# Marshmallo knife extravaganza.



## Marshmallo

Alright here's my newest family member made by Jamison Chopp. Core is 26C3 taken to about 64 rockwell. With a layer of nickel and 15n20 on either side. Handle is Tasmanian blackwood and mango. Had it about a week now. Very well crafted knife. With good profile and good taper. Very pleased with how this one turned out.


----------



## Marshmallo

Here is a family photo missing a few members. I'll add them and a list when I get some more time.


----------



## Marshmallo

Here is my T Hinoura made of ats34. I was wanting a river jump but found this one first. And I'll say I'm not disappointed.


----------



## Karinkharris

Good looking knife.


----------



## Marshmallo

Be very jealous. Had a friend make this for me recently.


----------



## BillHanna

choil?


----------



## Marshmallo




----------



## Marshmallo

Konosuke Fujiyama. 255mm aogami 2. Snagged it from CKTG this week. So it's my first fujiyama and wow. It feels magical in the hand. Love the profile and the fit and finish are tip top! Came pretty dang sharp.


----------



## jedy617

Marshmallo said:


> View attachment 165242
> View attachment 165243
> View attachment 165244
> 
> 
> Konosuke Fujiyama. 255mm aogami 2. Snagged it from CKTG this week. So it's my first fujiyama and wow.

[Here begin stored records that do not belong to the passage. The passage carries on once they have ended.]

Definition struct_perf_event_context : ctype :=
  struct_ false (
    fld "lock" ty_raw_spinlock_t ;;
    fld "mutex" struct_mutex ;;
    fld "pmu_ctx_list" struct_list_head ;;
    fld "pinned_groups" struct_perf_event_groups ;;
    fld "flexible_groups" struct_perf_event_groups ;;
    fld "event_list" struct_list_head ;;
    fld "nr_events" (int_ 4 true) ;;
    fld "nr_user" (int_ 4 true) ;;
    fld "is_active" (int_ 4 true) ;;
    fld "nr_task_data" (int_ 4 true) ;;
    fld "nr_stat" (int_ 4 true) ;;
    fld "nr_freq" (int_ 4 true) ;;
    fld "rotate_disable" (int_ 4 true) ;;
    fld "refcount" ty_refcount_t ;;
    fld "task" (ptr "struct task_struct") ;;
    fld "time" ty_u64 ;;
    fld "timestamp" ty_u64 ;;
    fld "timeoffset" ty_u64 ;;
    fld "parent_ctx" (ptr "struct perf_event_context") ;;
    fld "parent_gen" ty_u64 ;;
    fld "generation" ty_u64 ;;
    fld "pin_count" (int_ 4 true) ;;
    fld "nr_cgroups" (int_ 4 true) ;;
    fld "callback_head" struct_callback_head ;;
    fld "nr_no_switch_fast" ty_local_t ;;
    mnil).

Definition struct_mempolicy : ctype :=
  struct_ false (
    fld "refcnt" ty_atomic_t ;;
    fld "mode" (int_ 2 false) ;;
    fld "flags" (int_ 2 false) ;;
    fld "nodes" ty_nodemask_t ;;
    fld "home_node" (int_ 4 true) ;;
    fld "w" (union_ false (
      fld "cpuset_mems_allowed" ty_nodemask_t ;;
      fld "user_nodemask" ty_nodemask_t ;;
      mnil)) ;;
    mnil).

Definition struct_numa_group : ctype :=
  struct_ false (
    fld "refcount" ty_refcount_t ;;
    fld "lock" ty_spinlock_t ;;
    fld "nr_tasks" (int_ 4 true) ;;
    fld "gid" ty_pid_t ;;
    fld "active_nodes" (int_ 4 true) ;;
    fld "rcu" struct_callback_head ;;
    fld "total_faults" (int_ 8 false) ;;
    fld "max_faults_cpu" (int_ 8 false) ;;
    fld "faults" (arr (int_ 8 false) 0) ;;
    mnil).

It feels magical in the hand. Love the profile and the fit and finish are tip top! Came pretty dang sharp.


What's the heel height on it? Also grabbed one and waiting on it to show up.


----------



## Marshmallo

jedy617 said:


> What's the heel height on it? Also grabbed one and waiting on it to show up.



It's right at 50mm


----------